Note that the data on which the search classifier will be fit should be the train+val set and the indices specified will be used by the sklearn to separate them internally. Additionally, when working with dataframes, the indices specified should be accessible as ilocs, so reset indices (don't drop them if they will be required later).

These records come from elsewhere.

Lemma receive_timeout_loop_ok k s p o to start :
  net_ok k s → heap s !! p = Some o → buffered o [] →
  ends (expires to) (λ fuel, receive_timeout_loop fuel p to start) (timeout_post k s p o) s.
Proof using Type*.
  intros Hok Ho Hb. split.
  - intros fuel. revert s o Hok Ho Hb. induction fuel as [|fuel IH]; intros s o Hok Ho Hb; [by apply wp_fail|].
    destruct (timeout_round k s p o to start Hok Ho Hb) as [(r & s' & Hp & E)|(o1 & w1 & _ & S1 & B1 & Hok1 & E)];
      unfold wp; rewrite E; [done|].
    apply (wp_mono _ _ _ _ _ (IH _ o1 Hok1 (lookup_insert_eq _ _ _) B1)).
    intros r s'. by apply timeout_post_trans.
  - intros HT. remember (world s) as w eqn:Ew. set (sock := m_pSocket o).
    assert (∀ s o', m_pSocket o' = sock → net_ok k s → heap s !! p = Some o' → buffered o' [] → w = world s →
      ∃ n r s', timeout_post k s p o' r s' ∧
        ∀ fuel, (n ≤ fuel)%nat → receive_timeout_loop fuel p to start s = Ok (r, s')) as Hall;
      [|by apply (Hall s o)].
    clearbody sock. clear s o Hok Ho Hb Ew. induction (HT sock start w) as [w _ IH]. intros s o' Es Hok Ho Hb ->.
    destruct (timeout_round k s p o' to start Hok Ho Hb) as [(r & s' & Hp & E)|(o1 & w1 & Hw & S1 & B1 & Hok1 & E)].
    + exists 1%nat, r, s'. split; [done|]. intros [|fuel] Hf; [lia|]. apply E.
    + rewrite Es in Hw. assert (m_pSocket o1 = sock) as Es1 by (destruct S1 as (-> & _); exact Es).
      destruct (IH w1 Hw _ o1 Es1 Hok1 (lookup_insert_eq _ _ _) B1 eq_refl) as (n & r & s' & Hp & Hn).
      exists (S n), r, s'. split; [by eapply timeout_post_trans|]. intros [|fuel] Hf; [lia|].
      rewrite E. apply Hn. lia.
Qed.

Lemma ReceiveTimeout_ok k s p o n to :
  net_ok k s → heap s !! p = Some o → is_u32 n →
  ends (expires to) (λ fuel, ReceiveTimeout fuel p n to)
    (λ _ s', ∃ o' w, s' = set_heap (<[p := o']> (heap s)) (set_world w s) ∧ same_object o o' ∧ rx_ok o') s.
Proof using Type*.
  intros Hok Ho Hn. pose proof (ok_objects _ _ Hok _ _ Ho) as (_ & _ & [bs Hb]).
  unfold ReceiveTimeout. eapply ends_after; [by eapply load_run|]. rewrite (empty_avail _ _ Hb).
  case_bool_decide as Hbs.
  - subst bs. apply ends_step. apply wp_env. intros start w _.
    set (s1 := set_world w s). assert (net_ok k s1) as Hok1 by by apply net_ok_world.
    eapply ends_bind; [by apply (receive_timeout_loop_ok k s1 p o)|].
    intros r s2 (o2 & w2 & -> & S2 & B2 & Hr). apply ends_const. destruct r as [code|r]; cbv beta iota.
    + wp_step. exists o2, w2. split_and!; [done|apply S2..|by exists []].
    + destruct Hr as (Hr & rx & Hl & Hh). set (s2 := set_heap _ (set_world w2 s1)).
      assert (net_ok k s2) as Hok2 by (apply (net_ok_filled _ _ _ o); [done|done|done|by exists []]).
      destruct (filled_taken_run k s2 p o2 r rx n Hok2 (lookup_insert_eq _ _ _)) as (o3 & E3 & B3 & S3);
        [lia|lia|by destruct B2|done|done|].
      unfold wp. rewrite E3. exists o3, w2.
      split; [unfold s2, s1, set_heap; cbn; by rewrite insert_insert_eq|].
      split; [by eapply same_object_trans|by eexists].
  - apply ends_const. destruct (take_buffered_run k s p o bs n Hok Ho Hb Hn) as (o' & E & B & S).
    unfold wp. rewrite E. exists o', (world s). split_and!; [by destruct s|apply S..|by eexists].
Qed.

(** * Contexts and connections *)

Lemma context_fd_run k s c fd :
  net_ok k s → contexts s !! c = Some fd → context_fd c s = Ok (fd, s).
Proof using Type.
  intros Hok Hc. destruct (ok_contexts _ _ Hok _ _ Hc) as [Hc0 _].
  unfold context_fd, assert_. rewrite bind_unfold, (proj2 (Z.eqb_neq c 0)) by done. cbn [negb].
  rewrite bind_unfold. cbn [get]. by rewrite Hc.
Qed.

(** The object of a context: none, or the live object in the slot [fd]. *)
Lemma context_socket_run k s c fd :
  net_ok k s → contexts s !! c = Some fd →
  (fd = -1 ∧ context_socket c s = Ok (0, s)) ∨
  ∃ p o, slot s fd p ∧ heap s !! p = Some o ∧ p ≠ 0 ∧ context_socket c s = Ok (p, s).
Proof using Type*.
  intros Hok Hc. unfold context_socket. rewrite (bind_run _ _ _ _ _ (context_fd_run _ _ _ _ Hok Hc)).
  unfold Get. destruct (ok_contexts _ _ Hok _ _ Hc) as [_ [->|(p & Hs & [o Ho])]]; [by left|right].
  exists p, o. split_and!; [done|done|by eapply live_pos; [|eexists]|].
  destruct (Z.ltb_spec fd 0); [by destruct Hs; lia|]. by apply array_at_run.
Qed.
(* ===== verification/TlsInv.v ===== *)
(** The invariant of a TLS socket and what its operations do to it. *)
From stdpp Require Import base numbers list gmap option strings.
From S2P Require Import Prelude.
From S2P Require Import Libc.
From S2P Require Import Circle.
From S2P Require Import NetSockets.
From S2P Require Import NetInv.
From S2P Require Import NetSafety.
From S2P Require Import TlsConfig.
From S2P Require Import TlsSocket.
Import Libc Net TlsConfig Tls.

Lemma returns_mono {W A} (P P' : Z → Prop) (Q Q' : Z * list Z → Prop) (p : io W A) a :
  (∀ n, P n → P' n) → (∀ r, Q r → Q' r) → returns P Q p a → returns P' Q' p a.
Proof. intros HP HQ. induction 1; econstructor; eauto. Qed.

(** A receive call that may wait does not answer that there is no data. *)
Class BlockingSockets (W : Type) `{SocketPlatform W} :=
  blocking_receive k n w : 0 < n → (CNetSocket_Receive k n 0 w).1.1 ≠ 0.

Section inv.
Context `{Target, MbedTLS, !MbedTLSOk, PtrArray, !PtrArrayOk, SocketPlatform W, !PlatformOk W,
  !MbedSSL W, !MbedSSLOk W}.

(** * States that differ below the object only *)

(** The state of the sockets when the object [o] at [p] has become [o'] in the
    world [w]. *)
Definition with_object (p : Z) (o' : CAdaptedSocket) (w : W) (n : net) : net :=
  set_heap (<[p := o']> (heap n)) (set_world w n).

Definition touched (p : Z) (o : CAdaptedSocket) (os os' : objects (W := W)) : Prop :=
  ∃ o' w, os' = set_below (with_object p o' w (below os)) os ∧ same_object o o' ∧ rx_ok o'.

Lemma same_object_refl o : same_object (W := W) o o.
Proof using Type. by split_and!. Qed.

Lemma touched_world p o os w :
  heap (below os) !! p = Some o → rx_ok o → touched p o os (set_below (set_world w (below os)) os).
Proof using Type.
  intros Ho Hrx. exists o, w. split; [|split; [apply same_object_refl|done]].
  unfold with_object, set_heap. cbn. by rewrite insert_id.
Qed.

Lemma touched_refl p o os : heap (below os) !! p = Some o → rx_ok o → touched p o os os.
Proof using Type.
  intros Ho Hrx. pose proof (touched_world p o os (world (below os)) Ho Hrx) as Ht.
  destruct os as [c1 c2 c3 c4 c5 n]. by destruct n.
Qed.

Lemma touched_object p o os os' :
  touched p o os os' →
  ∃ o', heap (below os') !! p = Some o' ∧ same_object o o' ∧ rx_ok o'.
Proof using Type. intros (o' & w & -> & Hs & Hrx). exists o'. split; [apply lookup_insert_eq|done]. Qed.

Lemma touched_trans p o o1 os os1 os2 :
  touched p o os os1 → heap (below os1) !! p = Some o1 → touched p o1 os1 os2 → touched p o os os2.
Proof using Type.
  intros (o' & w & -> & Hs & Hrx) Ho1 (o2 & w2 & -> & Hs2 & Hrx2). cbn in Ho1.
  rewrite lookup_insert_eq in Ho1. simplify_eq. exists o2, w2.
  split; [|split; [by eapply same_object_trans|done]].
  unfold with_object, set_heap, set_below. cbn. by rewrite insert_insert_eq.
Qed.

Lemma touched_net_ok k p o os os' :
  net_ok k (below os) → heap (below os) !! p = Some o → touched p o os os' → net_ok k (below os').
Proof using Type.
  intros Hok Ho (o' & w & -> & Hs & Hrx). cbn. by eapply net_ok_filled.
Qed.

(** * mbed TLS at work *)

(** The answers of the callbacks on the socket [o]. *)
Definition send_answer (n : Z) : Prop := n ≠ MBEDTLS_ERR_SSL_WANT_WRITE.
Definition receive_answer (o : CAdaptedSocket (W := W)) (r : Z * list Z) : Prop :=
  m_bBlock o = true → BlockingSockets W → r.1 ≠ MBEDTLS_ERR_SSL_WANT_READ.

Lemma wants_neg : MBEDTLS_ERR_SSL_WANT_READ < 0 ∧ MBEDTLS_ERR_SSL_WANT_WRITE < 0.
Proof using Type*.
  pose proof net_errors_neg as Hn. rewrite !Forall_cons in Hn. tauto.
Qed.

Lemma Send_callback_ok k (s : tls) p o bs :
  net_ok k (below (objs s)) → heap (below (objs s)) !! p = Some o →
  wp no_fault (SendCallback p bs)
    (λ n s', send_answer n ∧ this s' = this s ∧ touched p o (objs s) (objs s')) s.
Proof using Type*.
  intros Hok Ho. pose proof (ok_objects _ _ Hok _ _ Ho) as (Hp & _ & Hrx). unfold SendCallback.
  wp_step. apply wp_assert_true; [by rewrite (proj2 (Z.eqb_neq p 0)) by lia|].
  unfold sock_op, obj_op, net_op. do 2 wp_step. unfold Net.Send.
  eapply wp_run; [by eapply load_run|]. wp_step. apply wp_env. intros n w _. wp_step. split.
  - pose proof wants_neg. unfold send_answer. destruct (Z.ltb_spec n 0); [apply codes_distinct|lia].
  - split; [done|]. by apply touched_world.
Qed.

(** What the function on the answer of a socket says about waiting. *)
Lemma received_answer o bs n w res rest w' :
  is_u32 n → received (Net.m_pSocket o) (rx_flags o) bs n w = (res, rest, w') → receive_answer o res.
Proof using Type*.
  intros Hn E Hb Hbl. pose proof wants_neg as [Hw _]. unfold received, rx_flags, taken in E.
  unfold is_u32 in Hn. rewrite Hb in E. case_decide.
  - pose proof (blocking_receive (Net.m_pSocket o) FRAME_BUFFER_SIZE w (proj1 FRAME_BUFFER_SIZE_pos)) as Hr.
    destruct (CNetSocket_Receive _ _ 0 w) as [[r rx] w1] eqn:Er. cbn in Hr.
    rewrite (proj2 (Z.eqb_neq r 0)) in E by done. destruct (Z.ltb_spec r 0); simplify_eq/=; lia.
  - simplify_eq/=. lia.
Qed.

Lemma Receive_callback_ok k (s : tls) p o n :
  net_ok k (below (objs s)) → heap (below (objs s)) !! p = Some o →
  wp no_fault (ReceiveCallback p n)
    (λ r s', receive_answer o r ∧ this s' = this s ∧ touched p o (objs s) (objs s')) s.
Proof using Type*.
  intros Hok Ho. pose proof (ok_objects _ _ Hok _ _ Ho) as (Hp & _ & [bs Hb]). unfold ReceiveCallback.
  wp_step. apply wp_assert_true; [by rewrite (proj2 (Z.eqb_neq p 0)) by lia|].
  unfold sock_op, obj_op, net_op. do 2 wp_step.
  pose proof (Receive_run k _ p o bs (u32 n) Hok Ho Hb (u32_range n)) as Hr.
  destruct (received _ _ _ _ _) as [[res rest] w] eqn:E.
  destruct Hr as (o' & Er & Hb' & Hs). unfold wp. rewrite Er.
  split; [by eapply received_answer; [apply (u32_range n)|]|]. split; [done|].
  exists o', w. split; [done|]. split; [done|by exists rest].
Qed.

Lemma send_receive_same o o' r : same_object o o' → receive_answer o' r → receive_answer o r.
Proof using Type. intros (_ & _ & E) Hr. unfold receive_answer. by rewrite <-E. Qed.

(** A function of mbed TLS runs to its end and touches the socket only. *)
Lemma run_io_ok {A} (q : io W A) k (s : tls) p o :
  net_ok k (below (objs s)) → heap (below (objs s)) !! p = Some o →
  wp no_fault (run_io p q)
    (λ a s', returns send_answer (receive_answer o) q a ∧ this s' = this s ∧
       touched p o (objs s) (objs s')) s.
Proof using Type*.
  revert s o. induction q as [a|bs q IH|n q IH|f q IH]; intros s o Hok Ho; cbn [run_io].
  - wp_step. split; [constructor|]. split; [done|]. apply touched_refl; [done|].
    by apply (ok_objects _ _ Hok) in Ho as (_ & _ & ?).
  - wp_step. eapply wp_mono; [by eapply Send_callback_ok|]. intros n s1 (Hn & Hthis & Ht).
    destruct (touched_object _ _ _ _ Ht) as (o1 & Ho1 & Hs1 & _).
    eapply wp_mono; [apply (IH n s1 o1); [by eapply touched_net_ok|done]|].
    intros a s2 (Hr & Hthis2 & Ht2). split_and!; [|congruence|by eapply touched_trans].
    econstructor; [done|]. eapply returns_mono; [| |exact Hr]; [done|]. intros r. by apply send_receive_same.
  - wp_step. eapply wp_mono; [by eapply Receive_callback_ok|]. intros r s1 (Hr & Hthis & Ht).
    destruct (touched_object _ _ _ _ Ht) as (o1 & Ho1 & Hs1 & _).
    eapply wp_mono; [apply (IH r s1 o1); [by eapply touched_net_ok|done]|].
    intros a s2 (Hr2 & Hthis2 & Ht2). split_and!; [|congruence|by eapply touched_trans].
    econstructor; [done|]. eapply returns_mono; [| |exact Hr2]; [done|]. intros r'. by apply send_receive_same.
  - wp_step. unfold obj_op, ask, net_op. do 2 wp_step. apply wp_env. intros z w _.
    match goal with |- wp _ _ _ ?x => set (s1 := x) end.
    assert (touched p o (objs s) (objs s1)) as Ht.
    { apply touched_world; [done|]. by apply (ok_objects _ _ Hok) in Ho as (_ & _ & ?). }
    eapply wp_mono; [apply (IH z s1 o); [by eapply touched_net_ok|done]|].
    intros a s2 (Hr2 & Hthis2 & Ht2). split_and!; [by econstructor|done|exact (touched_trans _ _ _ _ _ _ Ht Ho Ht2)].
Qed.
End inv.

from sklearn.datasets import load_iris
from sklearn.ensemble import RandomForestClassifier
from sklearn.model_selection import (
train_test_split,
RandomizedSearchCV,
)
data = load_iris(as_frame=True)["frame"]
# These indices will serves as explicit and predefined split
train_idcs, val_idcs = train_test_split(
data.index,
random_state=42,
stratify=data.target,
)
param_grid = dict(
n_estimators=[50,100,150,200],
max_samples=[0.85,0.9,0.95,1],
max_depth=[3,5,7,10],
max_features=["sqrt", "log2", 0.85, 0.9, 0.95, 1],
)
search_clf = RandomizedSearchCV(
estimator=RandomForestClassifier(),
param_distributions=param_grid,
n_iter=50,
cv=((train_idcs, val_idcs),), # explicit predefined split in terms of indices
random_state=42,
)
# X is the first 4 columns i.e. the sepal and petal widths and lengths
# and y is the 5th column i.e. target column
search_clf.fit(X=data.iloc[:,:4], y=data.target)
Also, be mindful if you want to refit on the whole data or only on the train data and thus retrain the classifier using the best fit parameters accordingly.